SEATTLE – Not to put an indelicate spin on it, but the Seattle Seahawks are the Farmer Ted of the National Football League.
Remember him? From “Sixteen Candles”? He crowned himself – and we’re cleaning it up here – king of the dipsticks.
Well, here are the Seahawks, alone atop the lamentable NFC West, on the strength of Sunday’s bizarre 22-10 burlesque over the Arizona Cardinals, who ruled the roost the past two seasons. Beating the division champs is such a distinction that Seattle coach Pete Carroll “didn’t even mention it all week. Didn’t talk about it after the game, either.
“I love being in first place, but it doesn’t mean anything right now. To me, it’s like the BCS.”
Oh, sure. Flout the NCAA rulebook and then diss the clunky mechanism to decide the national champ. Pete probably thinks the term “student-athlete” is a joke, too.
Speaking of jokes, there was no shortage of punch lines here Sunday. Seattle’s Olindo Mare had to put eight field goals through the uprights to get five to count (maybe it’s like when figure skating used to throw out the worst score). The Cardinals had a 7-yard punt, muffed a punt return and actually kicked away a kickoff return. Seahawks defensive end Raheem Brock got a penalty for flopping.
That’s right. They can’t seem to call helmet-to-helmet hits, but NFL refs are Johnny-on-the-flop. Good thing Manu Ginobili doesn’t play in this league.
Yet running through this unsightly mess of a game was the ongoing thread of the Seahawks’ return to competitiveness under Carroll and a roster still being remade on the fly. The 53-man roster now shows 29 who weren’t here a year ago, the latest notable being the “beast mode” running back himself, Marshawn Lynch, who would have had a 100-yard day had tackle Sean Locklear not been so grabby. Lynch, however, was more impressed with the Hawks’ reclamation poster child, receiver Mike Williams.
“Big monster,” he said. “He kind of looks like me out there, except he’s like 6-10 and about 250.”
Easy now, big fella. It was when Williams started tipping 250 that he was eating his way out of the league. It’s remarkable enough that Williams dropped 40 pounds – to 230 – and came back from a two-year NFL exile to even make a roster; over the last two weeks, he’s become Seattle’s leading receiver, and a player opposing teams have to scheme against.
On Sunday, he caught 11 of Matt Hasselbeck’s passes – that’s 20 the past two games – including his first touchdown of the season. And you’d have thought it was the first TD of Williams’ life – but not because he performed some baroque end zone ritual. Because he didn’t.
“I didn’t have a dance of anything,” he said softly. “I just wanted to celebrate with my team.
“It’s all about touchdowns in this league. The quarterbacks coach called me out (Saturday) night at a meeting – ‘You have to stop getting tackled at the 1.’ And I got tackled at the 1 today once, too, didn’t I? Well, I don’t mind Marshawn and those guys scoring touchdowns, either.”

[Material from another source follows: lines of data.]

Lemma created_deltas_NoDup type e : NoDup (fd_field <$> created_deltas type e).
Proof.
  eapply sublist_NoDup; [|apply created_deltas_fields]. apply FCol_NoDup.
  apply (bool_decide_unpack _). vm_compute. exact I.
Qed.

Lemma changelog_frame local d d' :
  d'.(db_entities) = d.(db_entities) → d'.(db_events) = d.(db_events) → changelog_ok local d → changelog_ok local d'.
Proof.
  intros H1 H2 Hcl t i. destruct (Hcl t i) as [Ha Hd Ht].
  split; unfold deltas_of, events_of in *; rewrite ?H1, ?H2; done.
Qed.

Lemma changelog_delete local type id d d' :
  (local = true → unreferenced type id d) →
  d'.(db_entities) = (delete_entity type id d).(db_entities) →
  d'.(db_events) = (delete_entity type id d).(db_events) →
  changelog_ok local d → changelog_ok local d'.
Proof.
  intros Href H1 H2 Hcl t i. destruct (Hcl t i) as [Ha Hd Ht].
  assert (events_of t i d' = if decide ((type, id) = (t, i)) then [] else events_of t i d) as Hev.
  { unfold events_of. rewrite H2, delete_entity_events, list_filter_filter.
    case_decide as Hk.
    - injection Hk as -> ->. apply elem_of_nil_inv. intros ev. rewrite list_elem_of_filter. tauto.
    - apply list_filter_iff. intros ev. split; [tauto|]. intros [? ?]. split_and!; [done|done|].
      intros [? ?]. apply Hk. congruence. }
  case_decide as Hk.
  - injection Hk as -> ->. split; unfold deltas_of; rewrite ?Hev; [done|done|].
    intros column e _. rewrite H1. intros (? & _)%delete_entity_row. done.
  - split; unfold deltas_of in *; rewrite ?Hev; [|done|].
    + rewrite H1, delete_entity_lookup, decide_False by done. intros Hn. apply Ha.
      by destruct (db_entities d !! (t, i)).
    + intros column e' Htold. rewrite H1. intros (_ & e & He & _ & Hc)%delete_entity_row.
      destruct (Ht column e Htold He) as (last & Hf & Hv). exists last. split; [done|].
      intros v Hlast. rewrite (Hv v Hlast). destruct (Hc column) as [->|(_ & Hcol & Hwhy)]; [done|exfalso].
      destruct Htold as [Hl|Hl].
      * pose proof (Href Hl t i e He) as Hu. destruct Hwhy as [(-> & -> & Htt)|(-> & -> & Htt)]; by apply Hu in Htt.
      * destruct Hwhy as [(-> & _)|(-> & _)]; apply Hl; unfold lineage; set_solver.
Qed.

Lemma lookup_insert_other d d' (k : task_type * string) e :
  d'.(db_entities) = <[k := e]> d.(db_entities) →
  ∀ t i, (t, i) ≠ k → d'.(db_entities) !! (t, i) = d.(db_entities) !! (t, i).
Proof. intros H t i Hne. rewrite H. by rewrite lookup_insert_ne by congruence. Qed.

Lemma update_ok_NoDup projectId id type current c now d ds :
  update_ok projectId id type current c now d ds → NoDup (fd_field <$> ds).
Proof.
  intros Hok. eapply sublist_NoDup; [|apply (uo_columns _ _ _ _ _ _ _ _ Hok)].
  apply FCol_NoDup, update_columns_NoDup.
Qed.

Lemma edge_deltas_columns from to column : FCol column ∉ (fd_field <$> edge_deltas from to).
Proof. unfold edge_deltas. simpl. rewrite !not_elem_of_cons. split_and!; [done|done|apply not_elem_of_nil]. Qed.

(** Events that name no column. *)
Lemma changelog_edges local a from to d d' :
  logs TTask a (edge_deltas from to) d d' → d'.(db_entities) = d.(db_entities) →
  is_Some (d.(db_entities) !! (TTask, a)) → changelog_ok local d → changelog_ok local d'.
Proof.
  intros Hlogs Hd Hs. eapply changelog_logs; [exact Hlogs|by rewrite Hd|by rewrite Hd| |].
  - unfold edge_deltas. simpl. apply (bool_decide_unpack _). vm_compute. exact I.
  - intros column last e' _ He' _ Hv _. rewrite Hd in He'. split_and!.
    + intros f v Hin. exfalso. apply (edge_deltas_columns from to column).
      apply list_elem_of_fmap. by exists (mk_delta (FCol column) f v).
    + intros v Hv'. exfalso. apply delta_to_elem in Hv' as (f & Hin). apply (edge_deltas_columns from to column).
      apply list_elem_of_fmap. by exists (mk_delta (FCol column) f v).
    + intros v _ Hl. by eapply Hv.
Qed.

Lemma changelog_effect local d d' : effect local d d' → changelog_ok local d → changelog_ok local d'.
Proof.
  intros He Hcl. destruct He as [Hd Hev _|type id e Hnone _ Hd Hlog _
    |projectId type id current c now ds Hk Hpr _ _ Hok _ Hd Hlog _|a b kind Hs _ _ Hd Hlog _|a b kind Hs Hd Hlog _
    |type id Href Hd Hev _|type id current e Hl Hk Hpr Hcol Hd Hev _|type id from to Hl Hs Hd Hlog _].
  - by eapply changelog_frame.
  - eapply changelog_logs; [exact Hlog|rewrite Hd, lookup_insert_eq; eauto|by eapply lookup_insert_other|
      apply created_deltas_NoDup| |done].
    intros column last e'. rewrite Hd, lookup_insert_eq. intros _ [= <-] _ _ Hlast. rewrite (Hlast Hnone). split_and!.
    + intros from v Hin. by left.
    + intros v Hv. apply delta_to_elem in Hv as (from & (_ & column' & Hc & Hto)%created_deltas_values). congruence.
    + done.
  - eapply changelog_logs; [exact Hlog|rewrite Hd, lookup_insert_eq; eauto|by eapply lookup_insert_other|
      by eapply update_ok_NoDup| |done].
    intros column last e'. rewrite Hd, lookup_insert_eq. intros _ [= <-] _ Hlast _. rewrite col_updated_row. split_and!.
    + intros from v Hin. destruct last as [v'|]; [right|by left]. rewrite (Hlast _ _ Hk eq_refl).
      pose proof (uo_deltas _ _ _ _ _ _ _ _ Hok) as Hds. rewrite Forall_forall in Hds.
      destruct (Hds _ Hin) as [Hfrom _]. simpl in Hfrom. congruence.
    + intros v Hv. by rewrite Hv.
    + intros v Hn Hl. rewrite Hn. simpl. by eapply Hlast.
  - by eapply changelog_edges.
  - by eapply changelog_edges.
  - by eapply changelog_delete.
  - intros t i. destruct (Hcl t i) as [Ha Hdense Ht]. unfold deltas_of, events_of in *. rewrite <- Hev in *.
    destruct (decide ((t, i) = (type, id))) as [[= -> ->]|Hne].
    + split; [by rewrite Hd, lookup_insert_eq|done|]. intros column e'. rewrite Hd, lookup_insert_eq. intros Htold [= <-].
      rewrite Hcol; [by apply Ht|]. destruct Htold as [?|Hc]; [congruence|]. intros ->. apply Hc. left.
    + pose proof (lookup_insert_other _ _ _ _ Hd _ _ Hne) as Hrest. split; rewrite ?Hrest; done.
  - eapply changelog_logs; [exact Hlog|by rewrite Hd|by rewrite Hd|apply NoDup_singleton| |done].
    intros column last e' Htold. rewrite Hd. intros He' _ Hlast _.
    assert (column ≠ c_ref) as Hne by (destruct Htold as [?|Hc]; [congruence|intros ->; apply Hc; left]).
    simpl. split_and!.
    + intros f v [= -> _ _]%list_elem_of_singleton. done.
    + intros v. rewrite decide_False by congruence. done.
    + intros v _ Hl'. by eapply Hlast.
Qed.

Lynch didn’t get a touchdown, but he got tough, important yards, and looks to be a bullish back the Seahawks really haven’t had since Ricky Watters. Williams, well, he’s something else altogether – not just big, but skilled, humbled and appreciative.
Skilled? On the drive to Seattle’s final points, Williams twisted for a ball thrown to his blind side – high, toward his back shoulder – and pulled it in as corner Dominique Rodgers-Cromartie flailed helplessly, a 16-yard pickup on third-and-1. For all the fumbles and penalties and misfires that characterized this game, Williams’ catch was an athletic delight.

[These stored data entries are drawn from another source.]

(* ===== verification/SyncStore.v ===== *)
(** * The tables of the synchronisation

    [services/remoteSync/syncStore.ts]: reads and writes of the sync tables of
    one project, the clock of the engine, the requests to the service and the
    calls of the router.

    The rows of a table keep the order of their insertion.  A call of the
    router or of the service is an [await]: one turn of the rest of the process
    comes before a call of the router and one after it, and one before the
    reply of the service. *)

From S2P Require Import Prelude Wp Canonical Hlc Database TaskTables TaskRouter SyncTables.

Open Scope js_scope.

Section Store.
Context (projectId : Z) (deviceId : string).

(** ** Rows *)

Fixpoint put_row (st : SyncEntityState) (l : list SyncEntityState) : list SyncEntityState :=
  match l with
  | [] => [st]
  | x :: rest => if decide (st_key x = st_key st) then st :: rest else x :: put_row st rest
  end.

Definition find_row (type : task_type) (id : string) (l : list SyncEntityState) : option SyncEntityState :=
  find (λ st, bool_decide (st_key st = (type, id))) l.

Definition getEntity (type : task_type) (id : string) : MS (option SyncEntityState) :=
  gets (λ s, find_row type id s.(sy_entities)).
Definition listEntities : MS (list SyncEntityState) := gets sy_entities.
Definition in_inbox (st : SyncEntityState) : bool :=
  negb (bool_decide (st.(st_inbox) = ∅)) || bool_decide (is_Some st.(st_pendingDelete)).
Definition listInbox : MS (list SyncEntityState) := gets (λ s, filter (λ st, in_inbox st = true) s.(sy_entities)).
Definition putEntity (st : SyncEntityState) : MS unit := modify (λ s, set_entities (put_row st s.(sy_entities)) s).
Definition delete_row_of (k : task_type * string) (l : list SyncEntityState) : list SyncEntityState :=
  filter (λ st, st_key st ≠ k) l.
Definition deleteEntity (type : task_type) (id : string) : MS unit :=
  modify (λ s, set_entities (delete_row_of (type, id) s.(sy_entities)) s).

Definition listTombstones : MS (list (task_type * string)) := gets sy_tombs.
Definition deleteTombstone (type : task_type) (id : string) : MS unit :=
  modify (λ s, set_tombs (filter (λ k, k ≠ (type, id)) s.(sy_tombs)) s).

Definition updateProject (f : SyncProjectRow → SyncProjectRow) : MS unit :=
  modify (λ s, set_project (f s.(sy_project)) s).
Definition appendLog (line : string) : MS unit := modify (add_log [Logged line]).

(** ** The frozen batch *)

Definition getBatch : MS (option PushRequest) := gets sy_batch.
Definition putBatch (b : PushRequest) : MS unit := modify (set_batch (Some b)).
Definition deleteBatch : MS unit := modify (set_batch None).

(** ** Conflicts *)

Definition find_conflict (id : string) (l : list conflict_row) : option conflict_row :=
  find (λ c, String.eqb c.(cw_id) id) l.
Definition change_conflict (id : string) (f : conflict_row → conflict_row) : MS unit :=
  modify (λ s, set_conflicts ((λ c, if String.eqb c.(cw_id) id then f c else c) <$> s.(sy_conflicts)) s).

Definition upsertServerConflict (record : ConflictRecord) : MS unit :=
  s <- get ;;
  let r := fl_server record.(cr_rest) in
  match find_conflict record.(cr_id) s.(sy_conflicts) with
  | Some existing =>
      if match existing.(cw_seq) with Some q => (record.(cr_seq) <=? q)%Z | None => false end then mret tt
      else change_conflict record.(cr_id) (λ c,
             mk_conflict_row c.(cw_id) c.(cw_entityId) c.(cw_kind) r (Some record.(cr_seq)) record.(cr_resolvedAt)
               false c.(cw_pendingResolution))
  | None =>
      modify (λ s, set_conflicts (s.(sy_conflicts)
        ++ [mk_conflict_row record.(cr_id) record.(cr_entityId) record.(cr_kind) r (Some record.(cr_seq))
              record.(cr_resolvedAt) false None]) s)
  end.

Definition putClientConflict (id entityId kind : string) (record : filed) : MS unit :=
  modify (λ s, match find_conflict id s.(sy_conflicts) with
               | Some _ => s
               | None => set_conflicts (s.(sy_conflicts) ++ [mk_conflict_row id entityId kind record None None true None]) s
               end).

Definition listPendingUploads : MS (list conflict_row) := gets (λ s, filter (λ c, c.(cw_pendingUpload) = true) s.(sy_conflicts)).
Definition listPendingResolutions : MS (list (string * string)) :=
  gets (λ s, omap (λ c, if c.(cw_pendingUpload) then None else (c.(cw_id),.) <$> c.(cw_pendingResolution)) s.(sy_conflicts)).
Definition with_resolution (v : option string) (c : conflict_row) : conflict_row :=
  mk_conflict_row c.(cw_id) c.(cw_entityId) c.(cw_kind) c.(cw_record) c.(cw_seq) c.(cw_resolvedAt) c.(cw_pendingUpload) v.
Definition setPendingResolution (id resolution : string) : MS unit := change_conflict id (with_resolution (Some resolution)).
Definition clearPendingResolution (id : string) : MS unit := change_conflict id (with_resolution None).
Definition closeConflictLocally (id : string) : MS unit :=
  s <- get ;;
  change_conflict id (λ c,
    mk_conflict_row c.(cw_id) c.(cw_entityId) c.(cw_kind) c.(cw_record) c.(cw_seq) (Some s.(sy_now)) c.(cw_pendingUpload) None).

(** ** The clock of the engine *)

Definition stampNow : MS string :=
  λ s, let '(h, c) := clock_next deviceId (Z.to_N s.(sy_now)) s.(sy_clock) in (Ok h, set_clock c s).
Definition clockObserve (remote : string) : MS unit := modify (λ s, set_clock (clock_observe remote s.(sy_clock)) s).
Definition persistClock : MS unit :=
  modify (λ s, match clock_last deviceId s.(sy_clock) with Some h => set_lastHlc (Some h) s | None => s end).

(** ** Tombstone triggers *)

(** [AFTER DELETE] of a row of the project outside an experiment. *)
Definition deleted_keys (d d' : tdb) : list (task_type * string) :=
  omap (λ kv : task_type * string * entity,
          if projected_row projectId kv.2 && bool_decide (d'.(db_entities) !! kv.1 = None) then Some kv.1 else None)
       (map_to_list d.(db_entities)).

Definition add_tomb (l : list (task_type * string)) (k : task_type * string) : list (task_type * string) :=
  if bool_decide (k ∈ l) then l else l ++ [k].

(** The backlog is written. *)
Definition write_db (d' : tdb) (s : sync) : sync :=
  set_db d' (set_tombs (fold_left add_tomb (deleted_keys s.(sy_db) d') s.(sy_tombs)) s).

(** ** Awaits *)

Definition take_turn (s : sync) : sync :=
  match s.(sy_world) with
  | [] => s
  | t :: rest => set_world t.(tn_now) rest (write_db (t.(tn_local) s.(sy_db)) s)
  end.
Definition await_turn : MS unit := modify take_turn.

(** A call of the router. *)
Definition run_router {A} (m : instant → MT A) : MS A :=
  λ s, match m s.(sy_now) s.(sy_db) with
       | (Ok a, d') => (Ok a, write_db d' s)
       | (Throw e, d') => (Throw (RouterError e), write_db d' s)
       end.
Definition route {A} (m : instant → MT A) : MS A :=
  await_turn ;;;
  catch (a <- run_router m ;; await_turn ;;; mret a) (λ e, await_turn ;;; throw e).

(** A request to the service. *)
Definition bad_response : SyncHttpError := mk_http 0 "bad_response".
Definition network : SyncHttpError := mk_http 0 "network".

Definition take_reply : MS reply :=
  λ s, match s.(sy_replies) with
       | [] => (Throw (HttpError network), s)
       | rep_error e :: rest => (Throw (HttpError e), set_replies rest s)
       | r :: rest => (Ok r, set_replies rest s)
       end.
Definition ask (rq : request) : MS reply :=
  modify (add_log [Requested rq]) ;;; await_turn ;;; take_reply.

Definition expect {A} (f : reply → option A) (r : reply) : MS A :=
  match f r with Some a => mret a | None => throw (HttpError bad_response) end.

Definition client_head : MS HeadResponse := r <- ask rq_head ;; expect (λ r, match r with rep_head h => Some h | _ => None end) r.
Definition client_pull (since : Z) (reset : bool) : MS FeedPage :=
  r <- ask (rq_pull since reset) ;; expect (λ r, match r with rep_page p => Some p | _ => None end) r.
Definition client_push (p : PushRequest) : MS PushResponse :=
  r <- ask (rq_push p) ;; expect (λ r, match r with rep_push p => Some p | _ => None end) r.
Definition client_fileConflict (id : string) : MS ConflictRecord :=
  r <- ask (rq_file id) ;; expect (λ r, match r with rep_conflict c => Some c | _ => None end) r.
Definition client_resolveConflict (id resolution : string) : MS ConflictRecord :=
  r <- ask (rq_resolve id resolution) ;; expect (λ r, match r with rep_conflict c => Some c | _ => None end) r.
End Store.

(** ** Lemmas *)

Lemma find_put_eq st l : find_row st.(st_type) st.(st_id) (put_row st l) = Some st.
Proof.
  unfold find_row. induction l as [|x l IH]; simpl; [by rewrite bool_decide_true|].
  destruct (decide (st_key x = st_key st)) as [E|E]; simpl; [by rewrite bool_decide_true|].
  rewrite bool_decide_false by done. exact IH.
Qed.

Lemma find_put_ne st l type id : st_key st ≠ (type, id) → find_row type id (put_row st l) = find_row type id l.
Proof.
  intros Hne. unfold find_row. induction l as [|x l IH]; simpl; [by rewrite bool_decide_false|].
  destruct (decide (st_key x = st_key st)) as [E|E]; simpl.
  - by rewrite !bool_decide_false by congruence.
  - case_bool_decide; [done|exact IH].
Qed.

Lemma find_row_key type id l st : find_row type id l = Some st → st_key st = (type, id) ∧ st ∈ l.
Proof. unfold find_row. intros [H1 H2%bool_decide_eq_true]%find_some. split; [done|by apply list_elem_of_In]. Qed.

(** One row per entity. *)
Lemma put_row_keys st l : st_key <$> put_row st l = (if decide (st_key st ∈ st_key <$> l) then st_key <$> l else (st_key <$> l) ++ [st_key st]).
Proof.
  induction l as [|x l IH]; [done|]. cbn [put_row]. destruct (decide (st_key x = st_key st)) as [E|E].
  - rewrite !fmap_cons. rewrite decide_True; [by rewrite E|]. rewrite E. left.
  - rewrite !fmap_cons, IH. destruct (decide (st_key st ∈ st_key <$> l)) as [H|H].
    + rewrite decide_True; [done|by right].
    + rewrite decide_False; [done|]. rewrite not_elem_of_cons. by split; [|done].
Qed.

Lemma put_row_NoDup st l : NoDup (st_key <$> l) → NoDup (st_key <$> put_row st l).
Proof.
  intros H. rewrite put_row_keys. destruct (decide _) as [|Hn]; [done|]. apply NoDup_app. split_and!; [done| |apply NoDup_singleton].
  intros k Hk ->%list_elem_of_singleton. done.
Qed.

Lemma elem_put_row st x l : x ∈ put_row st l → x = st ∨ x ∈ l.
Proof.
  induction l as [|y l IH]; simpl; [intros ->%list_elem_of_singleton; by left|].
  destruct (decide (st_key y = st_key st)) as [E|E]; intros [->|Hx]%elem_of_cons; [by left|right; by right|right; left|].
  destruct (IH Hx) as [->|?]; [by left|right; by right].
Qed.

“If (Hasselbeck) throws it inbounds,” he said, “we need to make a play.”
What Williams’ back-to-back games hint at it is him becoming Hasselbeck’s go-to guy, a la Darrell Jackson or Bobby Engram of years past.

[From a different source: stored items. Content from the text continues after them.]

(** One entry of the inbox: the entity after it and the writes to make. *)
Definition classify (acc : SyncEntityState * list (field * InboxField) * list (field * InboxField)) (fe : field * InboxField)
    : SyncEntityState * list (field * InboxField) * list (field * InboxField) :=
  let '(st, content, guarded) := acc in let '(f, e) := fe in
  if decide (f = w_depends_on) then acc
  else if (e.(if_v) <=? base_v f st)%Z then (drop_inbox f st, content, guarded)
  else if match pe_field f local with Some L => same (Some L) (Some e.(if_value)) | None => false end then
    let st := drop_inbox f (agree f e st) in
    (match st.(st_dirty) !! f with
     | Some dv => if same (Some dv.(df_value)) (pe_field f local) then with_dirty (delete f) st else st
     | None => st
     end, content, guarded)
  else if is_dirty st f then (set_inbox f (park now e r_shadow) st, content, guarded)
  else if negb (validValue f e.(if_value)) then (set_inbox f (park now e r_unsupported) st, content, guarded)
  else if misses_ref f e.(if_value) then (set_inbox f (park now e r_missing_ref) st, content, guarded)
  else if decide (f = w_created_at) then (drop_inbox f (agree f e st), content, guarded)
  else if decide (f ∈ GUARDED_FIELDS) then (st, content, guarded ++ [fe])
  else (st, content ++ [fe], guarded).
End Entity.

(** The request of a group, and the entries that need no write parked. *)
Record group_plan := mk_plan {
  gp_state : SyncEntityState;
  gp_change : pending_change;
  gp_recompute : bool;
  gp_written : list (field * InboxField)
}.

Definition plan_field (now : instant) (d : tdb) (p : group_plan) (fe : field * InboxField) : group_plan :=
  let '(f, e) := fe in
  let parked := mk_plan (set_inbox f (park now e r_unsupported) p.(gp_state)) p.(gp_change) p.(gp_recompute) p.(gp_written) in
  if decide (f = w_stage) then
    let key := default "" (as_text e.(if_value)) in
    if String.eqb key ROLLUP_STAGE_KEY then
      if negb (bool_decide (p.(gp_state).(st_type) = TEpic)) then parked
      else match stageIdForKey projectId "6" d with
           | None => parked
           | Some ready => mk_plan p.(gp_state) (with_pc_stage (Some ready) p.(gp_change)) true (p.(gp_written) ++ [fe])
           end
    else match stageIdForKey projectId key d with
         | None => parked
         | Some stageId => mk_plan p.(gp_state) (with_pc_stage (Some stageId) p.(gp_change)) p.(gp_recompute) (p.(gp_written) ++ [fe])
         end
  else mk_plan p.(gp_state) (addToChange f e.(if_value) p.(gp_change)) p.(gp_recompute) (p.(gp_written) ++ [fe]).
(* ===== verification/SyncTrace.v ===== *)
(** * The trace of the pushes

    Over every history of the engine, whatever the service answers and the rest
    of the process does meanwhile: a frozen batch is the only thing pushed until
    its answer is applied, and the deletes frozen in an hour stay under the
    limit unless the user approved them. *)

From S2P Require Import Prelude Wp RunStateMachine Database JsNumber TaskTables TaskRouter Canonical Hlc SyncTables SyncStore SyncApply SyncEngine SyncFrames.
From Stdlib Require Import Sorted.

Open Scope js_scope.

(** ** The protocol of the frozen batch *)

(** One entry of the trace, from the batch that is frozen; [None] is a breach. *)
Definition protocol_step (slot : option PushRequest) (e : sync_log) : option (option PushRequest) :=
  match e, slot with
  | Froze p _ _ _, None => Some (Some p)
  | Froze _ _ _ _, Some _ => None
  | Requested (rq_push p), Some q => if bool_decide (p = q) then Some (Some q) else None
  | Requested (rq_push _), None => None
  | Answered p, Some q => if bool_decide (p = q) then Some None else None
  | Answered _, None => None
  | _, _ => Some slot
  end.

Fixpoint protocol (slot : option PushRequest) (l : list sync_log) : option (option PushRequest) :=
  match l with [] => Some slot | e :: rest => slot ← protocol_step slot e; protocol slot rest end.

(** ** The deletes of an hour *)

Definition tombstones (p : PushRequest) : nat := length (filter (λ op, is_tombstone op = true) p.(pr_ops)).

Definition recent (now : Z) (l : list Z) : list Z := filter (λ t, (now - MASS_DELETE_WINDOW_MS < t)%Z) l.

(** When each delete of the trace was frozen. *)
Definition frozen_times (l : list sync_log) : list Z :=
  flat_map (λ e, match e with Froze p t _ _ => replicate (tombstones p) t | _ => [] end) l.

(** A freeze after the trace [l] keeps to the limit. *)
Definition freeze_ok (l : list sync_log) (e : sync_log) : Prop :=
  match e with
  | Froze p t synced approved =>
      tombstones p = 0 ∨ approved = true
      ∨ (length (recent t (frozen_times l)) + tombstones p ≤ delete_limit synced)%nat
  | _ => True
  end.

Definition limit_kept (l : list sync_log) : Prop := ∀ l1 e l2, l = l1 ++ e :: l2 → freeze_ok l1 e.

(** The window of the hold covers the deletes of the last hour. *)
Definition window_covers (s : sync) : Prop :=
  recent s.(sy_now) (frozen_times (push_log s)) ⊆+ s.(sy_project).(sp_deleteHold).(dh_window).

Record sound (s : sync) : Prop := {
  so_timely : timely s;
  so_protocol : protocol None (push_log s) = Some s.(sy_batch);
  so_limit : limit_kept (push_log s);
  so_window : window_covers s
}.

(** ** Lemmas about the trace *)

Lemma protocol_app slot l l' : protocol slot (l ++ l') = (slot ← protocol slot l; protocol slot l').
Proof. revert slot. induction l as [|e l IH]; intros slot; simpl; [done|]. destruct (protocol_step slot e); [apply IH|done]. Qed.

Lemma frozen_times_app l l' : frozen_times (l ++ l') = frozen_times l ++ frozen_times l'.
Proof. apply flat_map_app. Qed.

Lemma recent_app now l l' : recent now (l ++ l') = recent now l ++ recent now l'.
Proof. apply filter_app. Qed.

Lemma recent_later now now' l : (now <= now')%Z → recent now' l `sublist_of` recent now l.
Proof.
  intros H. unfold recent. induction l as [|t l IH]; [done|]. rewrite !filter_cons. repeat case_decide; try lia.
  - by constructor.
  - by constructor.
  - done.
Qed.

Lemma recent_submseteq now l l' : l ⊆+ l' → recent now l ⊆+ recent now l'.
Proof.
  unfold recent. induction 1 as [|x l l' _ IH|x y l|x l l' _ IH|l l' m _ IH1 _ IH2]; rewrite ?filter_cons.
  - done.
  - case_decide; [by apply submseteq_skip|done].
  - repeat case_decide; try done. apply submseteq_swap.
  - case_decide; [by apply submseteq_cons|done].
  - by etransitivity.
Qed.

“That’s a strong statement,” Hasselbeck demurred, “but it could easily get there and that’s the goal. If I can get with any of these guys like I was with Darrell or Bobby, that would be awesome.”
But in some respects, it already is. Thirteen more receptions and Williams will have exceeded his total from the three disappointing seasons he logged after being Detroit’s first-round pick in 2005.
“We are the beneficiaries of Mike kind of changing his world around,” said Carroll, who coached him at USC. “I don’t think many guys were thinking that Mike was going to make a comeback – and I have to tell you the truth, I didn’t know if he was either.
“I think he is ready to play football in a big way. But like any player, it’s how long can you do well?”
Same goes for the Seahawks as well, of course. Even in the Dipstick Division.